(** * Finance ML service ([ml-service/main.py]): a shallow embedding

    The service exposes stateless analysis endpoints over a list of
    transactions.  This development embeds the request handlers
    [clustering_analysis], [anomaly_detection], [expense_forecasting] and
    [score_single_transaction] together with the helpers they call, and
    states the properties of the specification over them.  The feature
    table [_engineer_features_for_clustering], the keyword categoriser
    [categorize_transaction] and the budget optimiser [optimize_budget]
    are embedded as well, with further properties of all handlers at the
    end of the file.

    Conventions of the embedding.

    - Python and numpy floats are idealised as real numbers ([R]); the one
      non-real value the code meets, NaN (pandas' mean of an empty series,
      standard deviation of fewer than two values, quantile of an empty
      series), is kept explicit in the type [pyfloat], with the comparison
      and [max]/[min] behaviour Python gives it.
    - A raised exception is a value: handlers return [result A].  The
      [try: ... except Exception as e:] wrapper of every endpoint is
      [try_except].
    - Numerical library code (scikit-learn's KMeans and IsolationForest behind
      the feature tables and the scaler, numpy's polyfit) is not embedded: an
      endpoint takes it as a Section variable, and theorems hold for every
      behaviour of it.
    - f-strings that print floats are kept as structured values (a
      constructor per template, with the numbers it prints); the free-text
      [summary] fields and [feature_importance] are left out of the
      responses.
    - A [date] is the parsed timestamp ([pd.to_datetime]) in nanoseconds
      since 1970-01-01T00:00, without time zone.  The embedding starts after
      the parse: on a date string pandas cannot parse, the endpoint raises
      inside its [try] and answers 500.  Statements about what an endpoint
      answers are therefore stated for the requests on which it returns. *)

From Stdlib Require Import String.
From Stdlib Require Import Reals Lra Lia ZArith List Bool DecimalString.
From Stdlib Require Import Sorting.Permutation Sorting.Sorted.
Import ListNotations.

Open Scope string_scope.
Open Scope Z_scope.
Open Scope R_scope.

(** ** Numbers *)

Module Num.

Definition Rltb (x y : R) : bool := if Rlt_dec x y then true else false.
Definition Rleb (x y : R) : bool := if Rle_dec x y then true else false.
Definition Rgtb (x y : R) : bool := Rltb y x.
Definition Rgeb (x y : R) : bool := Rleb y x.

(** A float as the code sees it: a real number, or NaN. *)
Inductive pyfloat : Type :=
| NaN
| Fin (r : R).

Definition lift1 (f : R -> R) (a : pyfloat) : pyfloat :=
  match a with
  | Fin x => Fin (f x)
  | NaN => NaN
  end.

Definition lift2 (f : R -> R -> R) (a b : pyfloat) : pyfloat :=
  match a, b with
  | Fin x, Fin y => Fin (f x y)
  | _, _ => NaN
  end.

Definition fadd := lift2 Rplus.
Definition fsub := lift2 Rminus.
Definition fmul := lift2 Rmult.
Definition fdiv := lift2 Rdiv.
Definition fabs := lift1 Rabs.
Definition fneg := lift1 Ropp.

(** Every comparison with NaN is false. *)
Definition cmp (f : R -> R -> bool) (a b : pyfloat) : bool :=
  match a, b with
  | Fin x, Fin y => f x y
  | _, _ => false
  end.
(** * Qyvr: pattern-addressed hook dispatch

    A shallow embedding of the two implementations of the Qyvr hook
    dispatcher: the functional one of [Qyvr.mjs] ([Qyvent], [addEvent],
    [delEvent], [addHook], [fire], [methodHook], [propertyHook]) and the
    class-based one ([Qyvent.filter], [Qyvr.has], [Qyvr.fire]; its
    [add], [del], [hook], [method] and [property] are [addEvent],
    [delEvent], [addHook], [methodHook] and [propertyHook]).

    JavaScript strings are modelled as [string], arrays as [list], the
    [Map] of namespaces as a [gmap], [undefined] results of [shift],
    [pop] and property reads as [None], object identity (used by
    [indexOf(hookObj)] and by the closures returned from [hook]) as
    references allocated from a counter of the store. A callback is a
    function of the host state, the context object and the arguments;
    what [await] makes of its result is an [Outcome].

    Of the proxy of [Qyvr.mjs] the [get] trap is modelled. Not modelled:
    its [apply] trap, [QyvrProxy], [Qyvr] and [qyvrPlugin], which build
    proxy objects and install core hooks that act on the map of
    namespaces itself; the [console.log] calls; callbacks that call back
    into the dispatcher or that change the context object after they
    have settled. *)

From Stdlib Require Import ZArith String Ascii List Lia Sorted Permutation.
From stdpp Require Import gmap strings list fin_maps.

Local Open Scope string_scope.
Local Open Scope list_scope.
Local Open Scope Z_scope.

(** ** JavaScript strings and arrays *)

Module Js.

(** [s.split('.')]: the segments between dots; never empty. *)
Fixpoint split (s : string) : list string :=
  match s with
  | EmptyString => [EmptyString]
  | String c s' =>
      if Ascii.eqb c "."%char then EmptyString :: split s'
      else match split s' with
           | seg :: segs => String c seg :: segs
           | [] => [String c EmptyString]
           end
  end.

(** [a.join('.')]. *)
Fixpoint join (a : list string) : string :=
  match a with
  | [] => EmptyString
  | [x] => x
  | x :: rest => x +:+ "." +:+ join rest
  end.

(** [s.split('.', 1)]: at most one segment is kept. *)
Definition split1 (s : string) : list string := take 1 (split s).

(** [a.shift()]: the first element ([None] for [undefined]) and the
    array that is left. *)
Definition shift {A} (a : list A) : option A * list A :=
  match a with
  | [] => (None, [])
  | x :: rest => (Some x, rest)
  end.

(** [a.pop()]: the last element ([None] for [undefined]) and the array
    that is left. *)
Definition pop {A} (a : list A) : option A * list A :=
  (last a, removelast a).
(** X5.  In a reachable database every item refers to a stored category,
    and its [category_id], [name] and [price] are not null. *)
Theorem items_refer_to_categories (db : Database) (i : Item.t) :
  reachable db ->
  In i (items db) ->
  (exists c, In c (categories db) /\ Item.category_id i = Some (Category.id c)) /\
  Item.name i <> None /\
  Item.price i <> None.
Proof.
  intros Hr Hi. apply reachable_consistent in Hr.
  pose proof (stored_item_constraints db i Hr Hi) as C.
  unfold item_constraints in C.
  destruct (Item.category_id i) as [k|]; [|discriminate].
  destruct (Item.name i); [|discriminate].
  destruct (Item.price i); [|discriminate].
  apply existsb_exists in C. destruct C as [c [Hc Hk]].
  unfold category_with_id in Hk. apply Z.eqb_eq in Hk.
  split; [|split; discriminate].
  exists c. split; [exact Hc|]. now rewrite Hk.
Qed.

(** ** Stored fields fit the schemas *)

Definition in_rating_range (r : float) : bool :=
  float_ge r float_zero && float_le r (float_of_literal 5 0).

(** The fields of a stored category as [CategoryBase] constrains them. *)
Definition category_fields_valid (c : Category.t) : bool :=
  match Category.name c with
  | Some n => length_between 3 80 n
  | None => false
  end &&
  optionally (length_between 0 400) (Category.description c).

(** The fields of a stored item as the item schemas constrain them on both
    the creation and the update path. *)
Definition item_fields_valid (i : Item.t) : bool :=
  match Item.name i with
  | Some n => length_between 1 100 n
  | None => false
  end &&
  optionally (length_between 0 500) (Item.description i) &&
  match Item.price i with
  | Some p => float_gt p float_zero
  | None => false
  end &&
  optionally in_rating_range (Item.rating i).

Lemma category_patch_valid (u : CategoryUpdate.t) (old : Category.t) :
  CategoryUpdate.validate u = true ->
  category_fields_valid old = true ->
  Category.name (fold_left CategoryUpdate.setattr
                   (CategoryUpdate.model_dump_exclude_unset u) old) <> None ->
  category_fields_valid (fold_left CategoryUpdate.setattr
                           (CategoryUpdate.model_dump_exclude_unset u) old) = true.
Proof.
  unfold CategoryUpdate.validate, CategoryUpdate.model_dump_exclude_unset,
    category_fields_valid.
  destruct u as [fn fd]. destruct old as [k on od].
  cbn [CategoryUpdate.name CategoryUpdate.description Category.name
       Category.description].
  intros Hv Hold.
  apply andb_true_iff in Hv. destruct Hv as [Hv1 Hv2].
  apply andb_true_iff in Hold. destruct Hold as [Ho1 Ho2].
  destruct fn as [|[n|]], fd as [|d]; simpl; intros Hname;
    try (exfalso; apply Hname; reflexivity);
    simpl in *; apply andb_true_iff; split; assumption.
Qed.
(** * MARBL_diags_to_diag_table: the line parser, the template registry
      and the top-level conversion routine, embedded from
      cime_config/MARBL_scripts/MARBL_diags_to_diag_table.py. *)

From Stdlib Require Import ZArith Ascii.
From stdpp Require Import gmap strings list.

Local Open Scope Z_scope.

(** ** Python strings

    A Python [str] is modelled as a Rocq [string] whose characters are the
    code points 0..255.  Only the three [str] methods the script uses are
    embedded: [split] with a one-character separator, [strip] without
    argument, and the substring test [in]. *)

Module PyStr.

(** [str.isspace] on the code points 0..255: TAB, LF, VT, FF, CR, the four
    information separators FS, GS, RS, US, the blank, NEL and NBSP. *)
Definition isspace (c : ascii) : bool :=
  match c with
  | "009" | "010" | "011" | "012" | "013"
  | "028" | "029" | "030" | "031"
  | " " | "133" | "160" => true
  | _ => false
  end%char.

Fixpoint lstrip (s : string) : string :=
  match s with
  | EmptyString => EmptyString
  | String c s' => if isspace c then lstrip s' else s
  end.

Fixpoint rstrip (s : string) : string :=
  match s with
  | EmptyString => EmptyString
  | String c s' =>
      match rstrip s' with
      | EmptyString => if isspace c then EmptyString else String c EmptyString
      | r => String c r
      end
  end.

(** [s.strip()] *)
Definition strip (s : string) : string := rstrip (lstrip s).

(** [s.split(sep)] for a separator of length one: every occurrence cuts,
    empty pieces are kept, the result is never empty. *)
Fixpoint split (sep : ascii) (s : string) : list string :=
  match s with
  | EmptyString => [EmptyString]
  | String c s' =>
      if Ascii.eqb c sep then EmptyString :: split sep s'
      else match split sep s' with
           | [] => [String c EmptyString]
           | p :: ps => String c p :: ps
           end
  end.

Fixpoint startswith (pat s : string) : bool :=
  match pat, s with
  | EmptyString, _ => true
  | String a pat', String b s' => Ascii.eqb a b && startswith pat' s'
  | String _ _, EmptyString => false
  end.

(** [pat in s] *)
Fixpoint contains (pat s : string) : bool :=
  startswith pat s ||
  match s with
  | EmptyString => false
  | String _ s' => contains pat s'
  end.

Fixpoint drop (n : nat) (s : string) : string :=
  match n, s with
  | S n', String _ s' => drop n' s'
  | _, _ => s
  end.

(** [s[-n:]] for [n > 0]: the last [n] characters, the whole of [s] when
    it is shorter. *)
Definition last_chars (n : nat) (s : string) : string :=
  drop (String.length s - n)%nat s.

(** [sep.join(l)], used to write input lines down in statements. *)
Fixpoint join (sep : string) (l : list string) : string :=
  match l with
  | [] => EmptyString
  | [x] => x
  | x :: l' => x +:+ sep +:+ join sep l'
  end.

___

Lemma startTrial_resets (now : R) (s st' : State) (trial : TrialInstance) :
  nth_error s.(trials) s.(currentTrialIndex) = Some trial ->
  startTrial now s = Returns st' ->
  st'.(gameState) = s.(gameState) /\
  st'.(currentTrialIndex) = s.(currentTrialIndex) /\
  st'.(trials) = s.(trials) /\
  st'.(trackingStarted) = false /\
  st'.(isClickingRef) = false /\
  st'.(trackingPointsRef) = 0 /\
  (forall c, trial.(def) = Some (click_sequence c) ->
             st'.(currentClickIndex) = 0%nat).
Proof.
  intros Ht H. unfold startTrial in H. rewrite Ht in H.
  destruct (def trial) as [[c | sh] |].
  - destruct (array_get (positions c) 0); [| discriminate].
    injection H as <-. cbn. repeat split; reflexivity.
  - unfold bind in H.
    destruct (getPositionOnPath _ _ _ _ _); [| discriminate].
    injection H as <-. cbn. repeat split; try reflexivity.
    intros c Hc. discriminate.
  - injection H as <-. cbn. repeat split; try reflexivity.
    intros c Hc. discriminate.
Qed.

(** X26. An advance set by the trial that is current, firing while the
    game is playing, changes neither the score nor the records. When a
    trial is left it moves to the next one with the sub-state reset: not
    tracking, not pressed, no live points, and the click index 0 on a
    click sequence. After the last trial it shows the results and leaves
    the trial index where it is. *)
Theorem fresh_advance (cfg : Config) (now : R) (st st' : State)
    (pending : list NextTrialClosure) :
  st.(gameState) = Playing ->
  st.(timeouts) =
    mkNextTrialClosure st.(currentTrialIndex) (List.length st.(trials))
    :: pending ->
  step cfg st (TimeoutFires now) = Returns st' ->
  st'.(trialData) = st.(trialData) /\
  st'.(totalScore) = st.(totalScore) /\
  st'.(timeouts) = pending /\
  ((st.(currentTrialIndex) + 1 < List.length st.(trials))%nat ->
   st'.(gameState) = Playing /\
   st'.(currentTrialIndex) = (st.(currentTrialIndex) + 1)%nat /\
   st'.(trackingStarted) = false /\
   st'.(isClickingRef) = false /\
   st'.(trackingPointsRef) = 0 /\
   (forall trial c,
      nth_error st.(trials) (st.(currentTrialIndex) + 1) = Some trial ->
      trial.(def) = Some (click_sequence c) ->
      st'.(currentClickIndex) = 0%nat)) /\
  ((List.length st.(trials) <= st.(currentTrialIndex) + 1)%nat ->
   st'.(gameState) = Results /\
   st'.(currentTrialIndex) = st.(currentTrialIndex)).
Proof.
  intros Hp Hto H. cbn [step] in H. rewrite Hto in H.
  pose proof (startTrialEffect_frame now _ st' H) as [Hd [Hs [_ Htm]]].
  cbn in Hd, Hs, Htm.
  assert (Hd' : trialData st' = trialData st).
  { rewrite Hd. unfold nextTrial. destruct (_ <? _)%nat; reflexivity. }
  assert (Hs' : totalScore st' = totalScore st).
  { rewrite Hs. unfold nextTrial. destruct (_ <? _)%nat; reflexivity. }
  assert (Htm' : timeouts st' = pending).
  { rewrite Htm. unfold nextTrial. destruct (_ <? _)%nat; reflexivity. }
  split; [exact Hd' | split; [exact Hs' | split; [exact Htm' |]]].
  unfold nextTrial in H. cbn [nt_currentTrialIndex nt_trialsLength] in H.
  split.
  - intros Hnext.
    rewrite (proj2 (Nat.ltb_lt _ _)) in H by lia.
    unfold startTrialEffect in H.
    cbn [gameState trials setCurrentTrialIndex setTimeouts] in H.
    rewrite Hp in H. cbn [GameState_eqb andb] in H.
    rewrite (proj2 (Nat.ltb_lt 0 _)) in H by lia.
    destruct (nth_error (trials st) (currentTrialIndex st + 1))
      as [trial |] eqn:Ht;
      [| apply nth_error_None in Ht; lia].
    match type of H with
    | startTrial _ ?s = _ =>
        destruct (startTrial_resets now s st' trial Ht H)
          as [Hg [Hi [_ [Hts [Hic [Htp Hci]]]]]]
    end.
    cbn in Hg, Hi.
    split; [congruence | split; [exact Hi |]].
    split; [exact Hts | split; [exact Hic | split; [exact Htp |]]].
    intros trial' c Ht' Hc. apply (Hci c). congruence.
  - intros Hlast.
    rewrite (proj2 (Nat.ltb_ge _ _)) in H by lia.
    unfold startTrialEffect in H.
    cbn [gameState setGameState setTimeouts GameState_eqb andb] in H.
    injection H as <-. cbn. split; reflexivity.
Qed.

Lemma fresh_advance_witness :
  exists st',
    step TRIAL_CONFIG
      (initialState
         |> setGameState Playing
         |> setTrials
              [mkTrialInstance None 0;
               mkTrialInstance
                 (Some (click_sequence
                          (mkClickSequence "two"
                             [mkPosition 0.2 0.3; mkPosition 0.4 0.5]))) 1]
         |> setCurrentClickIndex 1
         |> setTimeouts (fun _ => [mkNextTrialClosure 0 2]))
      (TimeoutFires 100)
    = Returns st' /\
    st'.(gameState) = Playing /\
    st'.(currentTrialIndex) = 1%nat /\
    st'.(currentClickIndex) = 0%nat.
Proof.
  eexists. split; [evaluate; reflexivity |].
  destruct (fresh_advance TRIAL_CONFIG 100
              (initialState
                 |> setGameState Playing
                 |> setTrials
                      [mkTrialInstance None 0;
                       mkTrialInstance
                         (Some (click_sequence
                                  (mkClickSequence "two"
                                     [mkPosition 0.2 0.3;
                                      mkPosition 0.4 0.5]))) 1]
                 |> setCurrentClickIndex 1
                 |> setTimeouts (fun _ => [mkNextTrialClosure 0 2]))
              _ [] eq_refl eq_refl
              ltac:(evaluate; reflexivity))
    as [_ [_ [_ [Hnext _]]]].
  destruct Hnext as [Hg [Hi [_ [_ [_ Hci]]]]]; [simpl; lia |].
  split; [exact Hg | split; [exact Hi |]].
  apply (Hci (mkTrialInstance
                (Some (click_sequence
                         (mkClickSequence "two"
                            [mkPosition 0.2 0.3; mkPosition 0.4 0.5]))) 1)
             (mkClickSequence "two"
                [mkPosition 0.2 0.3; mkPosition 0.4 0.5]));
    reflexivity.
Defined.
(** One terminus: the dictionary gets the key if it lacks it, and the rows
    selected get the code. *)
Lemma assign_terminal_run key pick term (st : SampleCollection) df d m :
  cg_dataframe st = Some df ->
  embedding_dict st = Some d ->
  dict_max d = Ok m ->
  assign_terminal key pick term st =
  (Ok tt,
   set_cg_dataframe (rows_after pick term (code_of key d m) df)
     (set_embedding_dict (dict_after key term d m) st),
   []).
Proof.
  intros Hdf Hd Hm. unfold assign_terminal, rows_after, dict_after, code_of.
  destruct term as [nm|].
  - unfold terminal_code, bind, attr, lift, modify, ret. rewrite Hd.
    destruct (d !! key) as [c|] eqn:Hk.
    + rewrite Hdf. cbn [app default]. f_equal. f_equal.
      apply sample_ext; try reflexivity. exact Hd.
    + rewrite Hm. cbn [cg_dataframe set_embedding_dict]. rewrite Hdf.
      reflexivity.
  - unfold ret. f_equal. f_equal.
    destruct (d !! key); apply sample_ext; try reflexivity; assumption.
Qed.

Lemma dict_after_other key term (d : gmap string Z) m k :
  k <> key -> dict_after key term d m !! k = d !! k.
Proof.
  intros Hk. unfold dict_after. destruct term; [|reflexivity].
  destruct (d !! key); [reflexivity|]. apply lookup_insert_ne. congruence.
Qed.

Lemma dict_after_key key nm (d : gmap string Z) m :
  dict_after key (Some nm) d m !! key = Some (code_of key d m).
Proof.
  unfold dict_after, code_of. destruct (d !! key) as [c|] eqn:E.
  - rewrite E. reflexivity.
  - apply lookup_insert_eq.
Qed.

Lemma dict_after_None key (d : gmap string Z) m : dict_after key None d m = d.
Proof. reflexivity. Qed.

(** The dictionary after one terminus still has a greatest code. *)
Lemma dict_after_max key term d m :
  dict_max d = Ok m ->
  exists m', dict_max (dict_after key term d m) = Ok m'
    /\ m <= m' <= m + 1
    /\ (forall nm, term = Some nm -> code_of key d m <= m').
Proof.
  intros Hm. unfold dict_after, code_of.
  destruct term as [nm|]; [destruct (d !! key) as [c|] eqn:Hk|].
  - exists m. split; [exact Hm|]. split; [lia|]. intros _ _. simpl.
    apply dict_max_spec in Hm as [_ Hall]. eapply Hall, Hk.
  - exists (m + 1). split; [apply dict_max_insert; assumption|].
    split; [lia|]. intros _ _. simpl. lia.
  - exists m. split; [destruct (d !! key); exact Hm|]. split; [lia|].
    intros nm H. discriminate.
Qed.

___

> _Problem details_: If a line in the records contains the word "numpy", copy it.

> _Response to this exercise_:
    - Python and numpy floats are idealised as real numbers ([R]); the one
      the feature tables and the scaler, numpy's polyfit) is not embedded: an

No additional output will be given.